British Athletes Commission working with Olympians as cancellation talk goes on

Jamie Gardner, PA Chief Sports Reporter
·3-min read

Athletes planning to retire after the Tokyo Games face a mental health “double whammy” if the event is cancelled, according to the chair of an athletes’ representative body.

Vicki Aggar, a Paralympic rowing bronze medallist in 2008 and the chair of the British Athletes Commission, says governing bodies are already trying to help athletes prepare mentally for the possibility of the Olympic and Paralympic Games being called off amid a resurgence of coronavirus infections worldwide.

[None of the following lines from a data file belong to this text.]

Definition node_terms (g : QueryGraph) : list (Z * LocatedQueryTermSubset) :=
  omap (λ '(i, n), match node_data n with DTerm t => Some (i, t) | _ => None end) (zip (indexes (nodes g)) (nodes g)).

(** The cost of a node is the greatest order of its terms. *)
Fixpoint node_cost (order : Z → M Z) (ids : list Z) (cost : Z) : M Z :=
  match ids with
  | [] => Ok cost
  | id :: ids => c ← order id; node_cost order ids (Z.max cost c)
  end.

(** [removal_order_for_terms_matching_strategy]: a map from the costs to the
    nodes, in the order of the costs; the last group stays when no term is
    mandatory. *)
Definition removal_step (order : Z → M Z) (st : gmap Z bitmap * bool) (node : Z * LocatedQueryTermSubset) : M (gmap Z bitmap * bool) :=
  let '(nodes_to_remove, mandatory) := st in
  let '(node_id, t) := node in
  if bool_decide (is_Some (original_phrase (term_subset t))) || qts_mandatory (term_subset t) then Ok (nodes_to_remove, true)
  else
    cost ← node_cost order (range_ids (term_ids t)) 0;
    Ok (<[cost := default ∅ (nodes_to_remove !! cost) ∪ {[node_id]}]> nodes_to_remove, mandatory).
Definition removal_order_for_terms_matching_strategy (g : QueryGraph) (order : Z → M Z) : M (list bitmap) :=
  '(nodes_to_remove, mandatory) ← for_each (removal_step order) (∅, false) (node_terms g);
  let res : list bitmap := omap (λ cost, (nodes_to_remove : gmap Z bitmap) !! cost) (merge_sort Z.le (map_to_list nodes_to_remove).*1) in
  Ok (if mandatory : bool then res else take (pred (length res)) res).

(** [removal_order_for_terms_matching_strategy_last]. *)
Definition removal_order_last (g : QueryGraph) : M (list bitmap) :=
  let '(first_term_idx, last_term_idx) :=
    foldl (λ '(f, l) '(_, t), (Z.min f (term_ids t).1, Z.max l (term_ids t).2)) (u8_max, 0) (node_terms g) in
  if last_term_idx <=? first_term_idx then Ok []
  else removal_order_for_terms_matching_strategy g (λ term_idx, Ok (u8_wrap (u8_wrap (1 + last_term_idx) - term_idx))).

(** [removal_order_for_terms_matching_strategy_frequency]; a stable sort of terms
    that come by increasing index is a sort by frequency and then by index. *)
Definition more_frequent (x y : Z * Z) : Prop := y.2 < x.2 ∨ (y.2 = x.2 ∧ x.1 ≤ y.1).
#[export] Instance more_frequent_dec : RelDecision more_frequent.
Proof. intros x y. unfold more_frequent. apply _. Defined.
Fixpoint term_weights (l : list (Z * Z)) (weight : Z) (weights : gmap Z Z) : gmap Z Z :=
  match l with
  | [] => weights
  | (idx, frequency) :: l =>
      let weights := <[idx := weight]> weights in
      match l with
      | (_, f) :: _ => term_weights l (if frequency =? f then weight else (weight + 1) mod 2 ^ 16) weights
      | [] => weights
      end
  end.
Definition removal_order_frequency (g : QueryGraph) : M (list bitmap) :=
  term_docids ← for_each (λ term_docids '(_, t),
    docids ← compute_query_term_subset_docids None (term_subset t);
    Ok (foldl (λ m id, <[id := default ∅ (m !! id) ∪ docids]> m) term_docids (range_ids (term_ids t)))) (∅ : gmap Z bitmap) (node_terms g);
  let frequencies := (λ '(idx, docids), (idx, if bm_len docids =? 0 then u64_max else bm_len docids)) <$> map_to_list term_docids in
  let weights := term_weights (merge_sort more_frequent frequencies) 1 ∅ in
  removal_order_for_terms_matching_strategy g (λ term_idx, unwrap (weights !! term_idx)).

(** [words_in_phrases_count]. *)
Definition words_in_phrases_count (g : QueryGraph) : Z :=
  Z.of_nat (sum_list ((λ '(_, t), match original_phrase (term_subset t) with
    | Some p => length (filter (λ w : option Z, is_Some w) (phrase_words p))
    | None => O
    end) <$> node_terms g)).
Lemma remove_edge_spec l i store of_node sources : removing g c l store of_node sources → i ∉ l → (∀ j, j ∈ l → 0 ≤ j) → 0 ≤ i → (Z.to_nat i < length (edges_store g))%nat →
  ∃ st', remove_edge c (store, of_node, sources) i = Ok st' ∧ removing g c (l ++ [i]) st'.1.1 st'.1.2 st'.2.
Proof.
  intros Hrm Hil Hl0 Hi0 Hlen. pose proof Hrm as [R1 R2 R3 R4 R5 R6 R7]. destruct (lookup_lt_is_Some_2 (edges_store g) _ Hlen) as [o Ho].
  unfold remove_edge, interner_get. destruct o as [e|].
  2: { destruct (lookup_lt_is_Some_2 store (Z.to_nat i) ltac:(lia)) as [[e|] He]; [apply R5 in He; by rewrite Ho in He|].
       rewrite He. cbn [unwrap mbind outcome_bind]. eexists. split; [reflexivity|]. apply removing_skip; [done|done|]. intros e He'. by rewrite Ho in He'. }
  assert (Hstore : store !! Z.to_nat i = Some (Some e)) by (apply R3; [done|done|]; tauto).
  rewrite Hstore. cbn [unwrap mbind outcome_bind]. case_bool_decide as Hc.
  2: { eexists. split; [reflexivity|]. apply removing_skip; [done|done|]. intros e' He'. rewrite Ho in He'. by injection He' as <-. }
  unfold interner_update, interner_get. destruct (lookup_lt_is_Some_2 of_node (Z.to_nat (source_node e))) as [edges0 Hedges0]; [rewrite R2; by eapply Hsources|].
  rewrite Hedges0. cbn [unwrap mbind outcome_bind]. eexists. split; [reflexivity|]. cbn [fst snd].
  assert (Hlt : (Z.to_nat i < length store)%nat) by lia. constructor.
  - by rewrite length_insert.
  - by rewrite length_insert.
  - intros j e' He' Hj0 Hn. rewrite elem_of_app, list_elem_of_singleton in Hn. assert (j ≠ i) by (intros ->; rewrite Ho in He'; injection He' as <-; tauto).
    rewrite list_lookup_insert_ne by lia. apply R3; tauto.
  - intros j e' He' Hj0 [Hj|Hj%list_elem_of_singleton]%elem_of_app Hc'; [|subst; by apply list_lookup_insert_eq].
    rewrite list_lookup_insert_ne; [by eapply R4|]. intros Heq. apply Hil. by replace i with j by lia.
  - intros j e' [[? ?]|[? Hj]]%list_lookup_insert_Some; [naive_solver|by apply R5].
  - intros n edges Hn. destruct (R6 n edges Hn) as (edges' & Hl' & Hin). destruct (decide (Z.to_nat (source_node e) = n)) as [Hsn|Hsn].
    + subst n. rewrite Hedges0 in Hl'. injection Hl' as <-. eexists. split; [apply list_lookup_insert_eq; by eapply lookup_lt_Some|].
      intros j. rewrite elem_of_difference, elem_of_singleton, Hin. setoid_rewrite elem_of_app. setoid_rewrite list_elem_of_singleton. split.
      * intros [[Hj Hno] Hne]. split; [done|]. intros (e' & He' & [Hjl|Hjl] & Hc' & Hs'); [|done]. apply Hno. by exists e'.
      * intros [Hj Hno]. split_and!; [done| |].
        -- intros (e' & He' & Hjl & Hc' & Hs'). apply Hno. exists e'. tauto.
        -- intros ->. apply Hno. exists e. tauto.
    + exists edges'. split; [by rewrite list_lookup_insert_ne|]. intros j. rewrite Hin. setoid_rewrite elem_of_app. setoid_rewrite list_elem_of_singleton.
      split; intros [Hj Hno]; (split; [done|]); intros (e' & He' & Hjl & Hc' & Hs'); apply Hno; exists e'; [|tauto].
      destruct Hjl as [?| ->]; [done|]. rewrite Ho in He'. injection He' as <-. done.
  - intros n. rewrite elem_of_union, elem_of_singleton, R7. setoid_rewrite elem_of_app. setoid_rewrite list_elem_of_singleton. split.
    + intros [(j & e' & ?)| ->]; [exists j, e'; tauto|by exists i, e; tauto].
    + intros (j & e' & [Hj|Hj] & He' & Hc' & Hs'); [left; by exists j, e'|subst; right]. rewrite Ho in He'. by injection He' as <-.
Qed.

Lemma remove_edges_spec : ∃ sources g', remove_edges_with_condition g c = Ok (sources, g') ∧ query_graph g' = query_graph g ∧
  conditions_interner g' = conditions_interner g ∧ removing g c (indexes (edges_store g)) (edges_store g') (edges_of_node g') sources.
Proof.
  unfold remove_edges_with_condition.
  assert (Hloop : ∀ l l0 store of_node sources, indexes (edges_store g) = l0 ++ l → removing g c l0 store of_node sources →
    ∃ st', for_each (remove_edge c) (store, of_node, sources) l = Ok st' ∧ removing g c (indexes (edges_store g)) st'.1.1 st'.1.2 st'.2).
  { induction l as [|i l IHl]; intros l0 store of_node sources Heq Hrm; cbn [for_each].
    { exists (store, of_node, sources). rewrite app_nil_r in Heq. by rewrite Heq. }
    assert (Hall : ∀ j, j ∈ l0 ++ i :: l → 0 ≤ j ∧ (Z.to_nat j < length (edges_store g))%nat) by (intros j; rewrite <-Heq; apply elem_of_indexes).
    assert (Hnd : NoDup (l0 ++ i :: l)) by (rewrite <-Heq; apply NoDup_fmap; [apply _|apply NoDup_seq]).
    destruct (remove_edge_spec l0 i store of_node sources Hrm) as ([[store' of_node'] sources'] & -> & Hrm').
    - apply NoDup_app in Hnd as (_ & Hnd & _). intros Hi. apply (Hnd i Hi). by left.
    - intros j Hj. apply Hall, elem_of_app. by left.
    - apply Hall, elem_of_app. right. by left.
    - apply Hall, elem_of_app. right. by left.
    - cbn [mbind outcome_bind]. apply (IHl (l0 ++ [i])); [by rewrite <-app_assoc|exact Hrm']. }
  destruct (Hloop (indexes (edges_store g)) [] (edges_store g) (edges_of_node g) ∅) as ([[store' of_node'] sources'] & -> & Hrm'); [done| |].
  - constructor; try done; [by intros i e _ _ ?%elem_of_nil| |].
    + intros n edges Hl. exists edges. split; [done|]. intros i. split; [|tauto]. intros Hi. split; [done|]. by intros (e & _ & ?%elem_of_nil & _).
    + intros n. split; [set_solver|]. by intros (i & e & ?%elem_of_nil & _).
  - cbn [mbind outcome_bind]. by eexists _, _.
Qed.
End removal.

(** ** Graphs without the conditions that have no documents *)

Section pruning.
Context `{RankingRuleGraphTrait}.
Variables (rank : Z → nat) (sat : Z → Z → Prop).

Lemma pruned_refl g u : graph_ok g rank → pruned g sat g u.
Proof.
  intros Hok. constructor; try done; [by left|]. intros n edges Hl. exists edges. split; [done|]. intros i. split; [|tauto]. intros Hi. split; [done|].
  pose proof (go_edges _ _ Hok (Z.of_nat n) edges i ltac:(lia)) as Hn. rewrite Nat2Z.id in Hn. destruct (Hn Hl Hi) as (_ & e & He & _). by exists e.
Qed.

Lemma pruned_trans g0 g1 g2 u1 u2 : pruned g0 sat g1 u1 → pruned g1 sat g2 u2 → u2 ⊆ u1 → pruned g0 sat g2 u2.
Proof.
  intros [P1 P2 P3 P4 P5 P6 P7] [Q1 Q2 Q3 Q4 Q5 Q6 Q7] Hu. constructor; try congruence.
  - intros i e He. destruct (P3 i e He) as [He1|(He1 & c & Hc & Hn)]; [by apply Q3|]. right. split; [|exists c; split; [done|by eapply no_doc_mono]].
    assert (Hlt : (i < length (edges_store g2))%nat) by (rewrite Q5; by eapply lookup_lt_Some).
    destruct (lookup_lt_is_Some_2 _ _ Hlt) as [[e'|] He']; [|done]. apply Q4 in He'. by rewrite He1 in He'.
  - intros i e He. by apply P4, Q4.
  - intros n edges0 Hl. destruct (P7 n edges0 Hl) as (edges1 & Hl1 & Hin1). destruct (Q7 n edges1 Hl1) as (edges2 & Hl2 & Hin2). exists edges2. split; [done|].
    intros i. rewrite Hin2, Hin1. split; [tauto|]. intros [Hi (e & He)]. split_and!; [done| |by exists e]. exists e. by apply Q4.
Qed.

Lemma pruned_mono g0 g u u' : u' ⊆ u → pruned g0 sat g u → pruned g0 sat g u'.
Proof.
  intros Hu [P1 P2 P3 P4 P5 P6 P7]. constructor; try done. intros i e He. destruct (P3 i e He) as [?|(? & c & Hc & Hn)]; [by left|right].
  split; [done|]. exists c. split; [done|by eapply no_doc_mono].
Qed.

The international Olympic and Paralympic committees issued statements on Friday underlining their commitment to staging this summer’s Games, which were due to take place in July and August last year but had to be delayed due to the pandemic.

But Aggar says behind the scenes some sports are having “mature conversations” with athletes to help them at least talk about the possibility of cancellation.

She told the PA news agency: “The system is starting to get ready, I don’t think it’s fully ready for a ‘no Games’ (scenario).

“I think there’s a team of sports psychologists who are probably starting to think about ‘oh my goodness, what happens (if the Games are cancelled)? Certainly at the BAC we’re starting to think about what happens.

“I think levels of anxiety are really being felt by athletes. Credit to the sports, they are having open conversations with athletes which is probably the most helpful thing in terms of managing – that openness of conversation just helps the athletes’ mental health.

“The biggest thing for me is that we know athletes have a bit of a slump anyway when they come off competing at a Games – you’ve had that high of competing, you come back and it’s flat and low anyway.

“If you don’t get to the Games, and you were thinking of retiring, I think that’s a double whammy for someone’s mental health. If you were hoping for the podium, that’s their big last hurrah before retirement, so I really worry about those people.”

The BAC represents almost 1,400 elite athletes from over 40 sports on the world-class programme. Earlier this week it announced the number of cases it had handled in 2020 had more than doubled compared to 2019, with athlete welfare issues the most common.

The BAC is also hearing concerns from athletes about the “moral dilemma” around receiving vaccinations in order to compete in Tokyo, ahead of those in society who are more vulnerable, and around the inability to measure themselves against their rivals in pre-Games competitions.

“Coming into a big Games year you want to know where you are in the world rankings, there are so many unknowns,” Aggar said.

“As an athlete I would hate it this year not to have a few World Cups under my belt to find out where my training has got me.”